#### What you will do:
Copy verbatim the block of lines in the entries below whose first line contains "else if (err =? ERR_BASE + 49)" and whose last line contains "else if err =? ERR_BASE + 16 then ERANGE". Leave out all other lines.

#### Material shown:
+---+
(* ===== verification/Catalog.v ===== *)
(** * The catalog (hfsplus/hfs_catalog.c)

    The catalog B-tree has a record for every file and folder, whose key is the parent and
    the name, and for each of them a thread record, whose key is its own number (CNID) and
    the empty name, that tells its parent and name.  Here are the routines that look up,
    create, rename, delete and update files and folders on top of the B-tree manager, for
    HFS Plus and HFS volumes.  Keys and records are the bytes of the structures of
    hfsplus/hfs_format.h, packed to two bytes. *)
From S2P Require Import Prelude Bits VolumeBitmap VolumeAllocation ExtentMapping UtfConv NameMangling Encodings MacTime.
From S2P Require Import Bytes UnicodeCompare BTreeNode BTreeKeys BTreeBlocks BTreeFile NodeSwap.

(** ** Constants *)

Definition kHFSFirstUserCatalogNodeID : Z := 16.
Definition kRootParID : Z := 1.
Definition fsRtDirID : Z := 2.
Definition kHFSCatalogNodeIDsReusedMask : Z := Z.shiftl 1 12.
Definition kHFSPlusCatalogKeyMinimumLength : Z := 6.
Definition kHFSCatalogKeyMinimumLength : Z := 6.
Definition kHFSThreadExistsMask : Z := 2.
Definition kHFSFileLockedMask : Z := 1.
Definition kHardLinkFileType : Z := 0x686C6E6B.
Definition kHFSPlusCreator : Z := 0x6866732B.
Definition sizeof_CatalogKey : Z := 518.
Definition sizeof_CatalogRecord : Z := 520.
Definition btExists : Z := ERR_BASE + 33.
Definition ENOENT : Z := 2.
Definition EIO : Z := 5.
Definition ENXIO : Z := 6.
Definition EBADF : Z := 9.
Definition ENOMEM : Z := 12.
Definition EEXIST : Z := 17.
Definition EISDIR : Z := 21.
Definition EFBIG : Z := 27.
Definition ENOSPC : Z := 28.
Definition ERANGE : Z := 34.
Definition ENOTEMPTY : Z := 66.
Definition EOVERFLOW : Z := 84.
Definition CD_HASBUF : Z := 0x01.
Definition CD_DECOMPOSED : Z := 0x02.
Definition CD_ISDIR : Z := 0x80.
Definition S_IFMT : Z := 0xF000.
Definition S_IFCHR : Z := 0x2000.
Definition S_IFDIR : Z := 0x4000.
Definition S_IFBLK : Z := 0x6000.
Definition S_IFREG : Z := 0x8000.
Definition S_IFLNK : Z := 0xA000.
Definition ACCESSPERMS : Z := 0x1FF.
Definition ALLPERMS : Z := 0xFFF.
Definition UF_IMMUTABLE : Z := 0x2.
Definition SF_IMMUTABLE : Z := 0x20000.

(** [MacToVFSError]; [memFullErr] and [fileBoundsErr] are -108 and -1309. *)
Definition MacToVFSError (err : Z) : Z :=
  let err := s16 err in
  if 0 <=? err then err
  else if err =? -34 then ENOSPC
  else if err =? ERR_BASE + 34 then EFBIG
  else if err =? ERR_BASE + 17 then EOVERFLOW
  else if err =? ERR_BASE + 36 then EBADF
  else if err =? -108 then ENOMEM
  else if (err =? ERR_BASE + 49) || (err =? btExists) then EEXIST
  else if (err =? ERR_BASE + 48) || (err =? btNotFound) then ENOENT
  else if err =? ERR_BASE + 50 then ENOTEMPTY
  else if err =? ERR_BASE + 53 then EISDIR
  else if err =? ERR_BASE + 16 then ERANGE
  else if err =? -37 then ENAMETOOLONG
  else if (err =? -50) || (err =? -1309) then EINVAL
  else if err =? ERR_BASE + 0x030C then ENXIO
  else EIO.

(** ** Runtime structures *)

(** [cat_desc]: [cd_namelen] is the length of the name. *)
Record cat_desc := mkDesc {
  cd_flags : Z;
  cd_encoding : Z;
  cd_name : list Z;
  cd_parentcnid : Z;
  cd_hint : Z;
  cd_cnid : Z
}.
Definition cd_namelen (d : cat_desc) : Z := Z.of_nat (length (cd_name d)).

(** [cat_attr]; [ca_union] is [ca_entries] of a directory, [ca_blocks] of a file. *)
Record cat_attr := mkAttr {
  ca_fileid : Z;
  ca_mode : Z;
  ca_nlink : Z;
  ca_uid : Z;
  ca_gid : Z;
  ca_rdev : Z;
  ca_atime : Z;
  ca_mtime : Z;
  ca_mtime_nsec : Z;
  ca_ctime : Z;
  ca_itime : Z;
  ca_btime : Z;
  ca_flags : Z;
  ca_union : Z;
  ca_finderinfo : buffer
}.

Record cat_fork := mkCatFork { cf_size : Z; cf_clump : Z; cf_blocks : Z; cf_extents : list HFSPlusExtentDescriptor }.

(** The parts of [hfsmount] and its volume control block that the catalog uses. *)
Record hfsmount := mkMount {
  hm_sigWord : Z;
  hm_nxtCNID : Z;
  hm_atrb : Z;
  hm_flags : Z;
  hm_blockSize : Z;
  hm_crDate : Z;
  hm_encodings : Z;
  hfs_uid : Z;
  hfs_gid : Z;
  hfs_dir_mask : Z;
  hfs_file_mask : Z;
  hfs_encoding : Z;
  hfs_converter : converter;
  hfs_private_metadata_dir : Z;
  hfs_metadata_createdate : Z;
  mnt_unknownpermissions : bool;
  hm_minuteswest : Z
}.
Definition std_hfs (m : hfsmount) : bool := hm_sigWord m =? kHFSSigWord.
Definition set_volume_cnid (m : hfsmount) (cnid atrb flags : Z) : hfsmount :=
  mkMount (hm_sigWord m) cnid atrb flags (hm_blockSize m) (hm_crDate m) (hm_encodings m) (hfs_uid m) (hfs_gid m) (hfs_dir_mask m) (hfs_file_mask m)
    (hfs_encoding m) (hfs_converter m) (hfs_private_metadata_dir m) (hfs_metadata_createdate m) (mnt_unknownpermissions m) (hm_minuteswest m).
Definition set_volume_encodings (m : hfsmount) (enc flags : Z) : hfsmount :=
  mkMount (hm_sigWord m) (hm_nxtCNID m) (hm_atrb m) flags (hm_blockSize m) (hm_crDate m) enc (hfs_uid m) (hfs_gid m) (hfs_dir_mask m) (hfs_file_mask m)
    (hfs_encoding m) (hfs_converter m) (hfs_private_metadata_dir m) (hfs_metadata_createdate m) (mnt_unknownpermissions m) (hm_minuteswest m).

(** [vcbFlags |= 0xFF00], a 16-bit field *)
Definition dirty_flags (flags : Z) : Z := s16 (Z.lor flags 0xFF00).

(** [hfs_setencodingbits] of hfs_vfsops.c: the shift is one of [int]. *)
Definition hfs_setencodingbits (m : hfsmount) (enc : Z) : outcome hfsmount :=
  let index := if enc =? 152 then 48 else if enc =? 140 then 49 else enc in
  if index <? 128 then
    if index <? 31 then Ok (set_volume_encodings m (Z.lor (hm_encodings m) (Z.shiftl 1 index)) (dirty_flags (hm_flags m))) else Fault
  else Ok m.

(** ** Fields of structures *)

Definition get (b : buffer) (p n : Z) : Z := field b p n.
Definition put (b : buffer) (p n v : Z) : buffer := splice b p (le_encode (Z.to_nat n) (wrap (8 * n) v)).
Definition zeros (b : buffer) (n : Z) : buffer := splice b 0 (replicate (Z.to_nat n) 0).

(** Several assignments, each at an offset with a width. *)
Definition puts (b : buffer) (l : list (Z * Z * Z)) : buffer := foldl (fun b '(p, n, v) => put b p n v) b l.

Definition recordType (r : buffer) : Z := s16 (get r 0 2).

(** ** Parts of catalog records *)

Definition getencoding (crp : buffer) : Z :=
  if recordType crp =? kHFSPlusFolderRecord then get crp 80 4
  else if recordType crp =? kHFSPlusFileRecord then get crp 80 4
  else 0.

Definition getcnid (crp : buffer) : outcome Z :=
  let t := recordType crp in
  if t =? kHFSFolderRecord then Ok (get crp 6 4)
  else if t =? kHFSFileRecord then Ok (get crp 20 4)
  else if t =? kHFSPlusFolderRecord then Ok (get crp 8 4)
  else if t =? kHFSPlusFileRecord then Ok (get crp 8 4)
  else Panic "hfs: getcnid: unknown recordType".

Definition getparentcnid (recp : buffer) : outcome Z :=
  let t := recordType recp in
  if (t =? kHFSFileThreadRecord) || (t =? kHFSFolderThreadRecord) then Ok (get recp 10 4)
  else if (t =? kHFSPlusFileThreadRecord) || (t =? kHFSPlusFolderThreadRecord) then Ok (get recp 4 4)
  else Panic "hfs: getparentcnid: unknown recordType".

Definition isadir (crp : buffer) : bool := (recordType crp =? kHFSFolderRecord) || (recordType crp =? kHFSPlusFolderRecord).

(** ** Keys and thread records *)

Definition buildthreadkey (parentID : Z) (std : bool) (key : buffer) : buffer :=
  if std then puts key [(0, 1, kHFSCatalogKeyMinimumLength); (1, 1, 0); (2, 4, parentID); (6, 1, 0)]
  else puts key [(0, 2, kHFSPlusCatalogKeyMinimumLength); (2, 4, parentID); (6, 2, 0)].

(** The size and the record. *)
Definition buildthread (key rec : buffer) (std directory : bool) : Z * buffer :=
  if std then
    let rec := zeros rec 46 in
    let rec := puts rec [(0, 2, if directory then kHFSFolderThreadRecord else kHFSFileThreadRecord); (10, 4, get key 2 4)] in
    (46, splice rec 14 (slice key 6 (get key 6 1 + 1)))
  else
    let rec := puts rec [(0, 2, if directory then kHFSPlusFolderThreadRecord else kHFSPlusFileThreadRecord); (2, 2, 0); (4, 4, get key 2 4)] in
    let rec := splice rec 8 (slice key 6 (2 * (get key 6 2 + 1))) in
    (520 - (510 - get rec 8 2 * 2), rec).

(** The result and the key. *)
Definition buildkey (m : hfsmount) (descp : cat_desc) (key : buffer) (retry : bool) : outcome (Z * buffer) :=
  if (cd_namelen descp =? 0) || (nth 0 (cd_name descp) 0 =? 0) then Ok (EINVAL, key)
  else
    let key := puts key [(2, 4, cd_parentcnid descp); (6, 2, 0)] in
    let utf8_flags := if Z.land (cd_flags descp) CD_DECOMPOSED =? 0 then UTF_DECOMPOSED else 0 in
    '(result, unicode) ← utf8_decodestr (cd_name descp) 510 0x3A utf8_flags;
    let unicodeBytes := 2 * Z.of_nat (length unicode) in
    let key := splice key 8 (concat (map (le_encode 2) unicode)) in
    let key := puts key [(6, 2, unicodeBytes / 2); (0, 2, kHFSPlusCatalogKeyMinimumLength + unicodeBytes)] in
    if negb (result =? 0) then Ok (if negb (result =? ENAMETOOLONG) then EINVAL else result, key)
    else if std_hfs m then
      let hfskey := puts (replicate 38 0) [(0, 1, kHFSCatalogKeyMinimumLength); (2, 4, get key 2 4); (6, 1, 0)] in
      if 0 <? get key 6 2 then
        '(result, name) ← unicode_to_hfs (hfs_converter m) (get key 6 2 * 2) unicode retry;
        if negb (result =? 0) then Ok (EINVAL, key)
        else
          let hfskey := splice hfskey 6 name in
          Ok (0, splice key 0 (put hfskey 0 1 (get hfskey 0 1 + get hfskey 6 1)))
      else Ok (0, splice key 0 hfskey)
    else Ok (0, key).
+---+
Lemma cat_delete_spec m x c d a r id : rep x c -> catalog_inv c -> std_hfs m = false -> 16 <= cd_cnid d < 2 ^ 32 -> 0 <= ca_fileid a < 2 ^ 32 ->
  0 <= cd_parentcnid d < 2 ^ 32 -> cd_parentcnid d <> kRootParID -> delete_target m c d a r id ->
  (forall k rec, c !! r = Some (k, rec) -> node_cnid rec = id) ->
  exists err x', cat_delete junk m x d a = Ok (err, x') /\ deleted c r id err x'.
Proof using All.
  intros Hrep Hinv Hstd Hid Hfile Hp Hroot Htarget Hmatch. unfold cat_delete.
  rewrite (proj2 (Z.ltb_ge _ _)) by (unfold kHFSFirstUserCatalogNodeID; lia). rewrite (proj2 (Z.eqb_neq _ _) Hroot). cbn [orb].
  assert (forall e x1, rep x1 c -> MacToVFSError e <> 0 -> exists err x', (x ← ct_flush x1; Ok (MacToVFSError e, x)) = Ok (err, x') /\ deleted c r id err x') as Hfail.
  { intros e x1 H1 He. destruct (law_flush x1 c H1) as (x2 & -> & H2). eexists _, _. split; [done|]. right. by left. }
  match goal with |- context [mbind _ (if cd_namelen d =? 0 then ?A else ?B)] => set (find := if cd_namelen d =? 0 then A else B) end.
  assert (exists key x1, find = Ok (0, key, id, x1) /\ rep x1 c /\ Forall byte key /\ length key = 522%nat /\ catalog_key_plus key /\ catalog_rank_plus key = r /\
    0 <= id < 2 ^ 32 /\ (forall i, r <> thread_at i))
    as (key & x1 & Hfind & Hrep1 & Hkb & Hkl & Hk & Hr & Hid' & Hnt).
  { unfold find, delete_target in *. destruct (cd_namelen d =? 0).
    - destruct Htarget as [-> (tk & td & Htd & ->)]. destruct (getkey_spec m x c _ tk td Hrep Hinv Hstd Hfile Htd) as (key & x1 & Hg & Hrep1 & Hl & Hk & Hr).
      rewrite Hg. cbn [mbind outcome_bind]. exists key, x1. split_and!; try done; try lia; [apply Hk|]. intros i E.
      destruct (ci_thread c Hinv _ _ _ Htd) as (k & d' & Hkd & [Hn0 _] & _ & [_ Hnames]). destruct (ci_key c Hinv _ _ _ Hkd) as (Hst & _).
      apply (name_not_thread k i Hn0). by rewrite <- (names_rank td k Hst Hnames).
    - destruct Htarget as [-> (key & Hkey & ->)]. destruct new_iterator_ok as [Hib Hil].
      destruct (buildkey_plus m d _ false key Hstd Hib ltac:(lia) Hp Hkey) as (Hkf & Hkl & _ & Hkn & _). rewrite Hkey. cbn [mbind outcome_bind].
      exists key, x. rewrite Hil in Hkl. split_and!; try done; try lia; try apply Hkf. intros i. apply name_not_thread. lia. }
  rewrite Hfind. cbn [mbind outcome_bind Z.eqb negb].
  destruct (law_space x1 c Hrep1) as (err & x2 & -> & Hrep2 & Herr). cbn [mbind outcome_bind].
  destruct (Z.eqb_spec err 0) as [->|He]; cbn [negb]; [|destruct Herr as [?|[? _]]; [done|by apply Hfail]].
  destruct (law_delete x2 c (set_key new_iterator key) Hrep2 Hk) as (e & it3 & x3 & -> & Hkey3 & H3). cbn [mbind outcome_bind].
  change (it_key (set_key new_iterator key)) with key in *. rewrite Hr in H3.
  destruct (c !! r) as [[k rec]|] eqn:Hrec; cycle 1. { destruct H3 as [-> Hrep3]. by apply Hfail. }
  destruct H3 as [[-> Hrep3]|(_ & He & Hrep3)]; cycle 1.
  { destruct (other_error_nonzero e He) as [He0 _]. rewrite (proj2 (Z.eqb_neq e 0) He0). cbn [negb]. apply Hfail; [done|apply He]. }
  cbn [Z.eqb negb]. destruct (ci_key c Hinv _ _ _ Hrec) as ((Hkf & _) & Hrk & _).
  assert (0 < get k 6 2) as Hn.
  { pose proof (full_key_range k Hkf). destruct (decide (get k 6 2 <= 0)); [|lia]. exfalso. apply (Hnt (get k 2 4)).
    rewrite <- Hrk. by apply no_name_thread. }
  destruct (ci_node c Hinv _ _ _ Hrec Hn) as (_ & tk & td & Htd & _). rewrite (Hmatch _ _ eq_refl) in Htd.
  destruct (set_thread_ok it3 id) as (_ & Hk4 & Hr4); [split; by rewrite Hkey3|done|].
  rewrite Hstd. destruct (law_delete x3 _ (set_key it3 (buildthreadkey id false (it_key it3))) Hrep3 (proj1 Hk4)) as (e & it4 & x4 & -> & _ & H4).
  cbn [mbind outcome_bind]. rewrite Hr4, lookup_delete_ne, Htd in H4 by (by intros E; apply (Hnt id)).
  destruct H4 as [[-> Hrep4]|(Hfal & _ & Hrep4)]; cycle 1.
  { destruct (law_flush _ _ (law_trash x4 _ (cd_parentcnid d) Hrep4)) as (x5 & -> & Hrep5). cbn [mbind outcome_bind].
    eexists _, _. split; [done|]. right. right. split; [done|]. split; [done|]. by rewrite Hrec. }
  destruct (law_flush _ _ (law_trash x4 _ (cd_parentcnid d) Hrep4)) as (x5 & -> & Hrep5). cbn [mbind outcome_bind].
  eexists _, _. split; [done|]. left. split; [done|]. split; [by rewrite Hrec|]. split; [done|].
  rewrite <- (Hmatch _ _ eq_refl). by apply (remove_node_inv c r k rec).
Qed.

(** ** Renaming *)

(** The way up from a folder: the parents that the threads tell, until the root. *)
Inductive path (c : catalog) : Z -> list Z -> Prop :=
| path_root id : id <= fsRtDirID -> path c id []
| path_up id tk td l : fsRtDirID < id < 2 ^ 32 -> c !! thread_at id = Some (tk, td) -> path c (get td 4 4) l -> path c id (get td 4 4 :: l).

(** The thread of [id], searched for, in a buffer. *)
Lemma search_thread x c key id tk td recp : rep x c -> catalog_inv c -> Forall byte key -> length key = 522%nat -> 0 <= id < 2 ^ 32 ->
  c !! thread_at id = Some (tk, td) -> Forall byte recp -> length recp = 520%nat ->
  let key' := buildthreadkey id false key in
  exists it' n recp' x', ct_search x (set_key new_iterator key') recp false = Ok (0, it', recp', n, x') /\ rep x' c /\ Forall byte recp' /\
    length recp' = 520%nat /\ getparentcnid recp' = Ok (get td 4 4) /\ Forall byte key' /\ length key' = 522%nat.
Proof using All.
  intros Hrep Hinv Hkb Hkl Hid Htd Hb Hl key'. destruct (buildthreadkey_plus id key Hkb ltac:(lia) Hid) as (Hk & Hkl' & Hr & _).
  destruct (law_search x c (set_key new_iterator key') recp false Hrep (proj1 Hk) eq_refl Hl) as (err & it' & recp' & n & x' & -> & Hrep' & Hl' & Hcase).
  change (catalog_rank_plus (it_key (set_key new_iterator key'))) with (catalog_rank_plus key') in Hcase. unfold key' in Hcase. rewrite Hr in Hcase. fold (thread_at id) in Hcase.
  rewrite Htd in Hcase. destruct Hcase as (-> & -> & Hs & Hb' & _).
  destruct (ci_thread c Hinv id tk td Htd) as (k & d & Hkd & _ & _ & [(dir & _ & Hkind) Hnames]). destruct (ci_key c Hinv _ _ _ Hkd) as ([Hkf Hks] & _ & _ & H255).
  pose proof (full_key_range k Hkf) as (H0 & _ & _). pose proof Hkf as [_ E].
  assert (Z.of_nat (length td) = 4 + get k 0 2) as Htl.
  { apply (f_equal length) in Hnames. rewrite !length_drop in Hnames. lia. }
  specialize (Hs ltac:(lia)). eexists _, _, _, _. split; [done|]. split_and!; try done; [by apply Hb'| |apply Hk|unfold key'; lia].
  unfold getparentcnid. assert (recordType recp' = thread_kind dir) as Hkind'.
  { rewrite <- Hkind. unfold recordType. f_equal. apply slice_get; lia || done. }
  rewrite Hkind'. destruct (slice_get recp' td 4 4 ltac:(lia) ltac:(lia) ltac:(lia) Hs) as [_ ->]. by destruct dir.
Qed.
+---+
#### Solution for this problem:
  else if (err =? ERR_BASE + 49) || (err =? btExists) then EEXIST
  else if (err =? ERR_BASE + 48) || (err =? btNotFound) then ENOENT
  else if err =? ERR_BASE + 50 then ENOTEMPTY
  else if err =? ERR_BASE + 53 then EISDIR
  else if err =? ERR_BASE + 16 then ERANGE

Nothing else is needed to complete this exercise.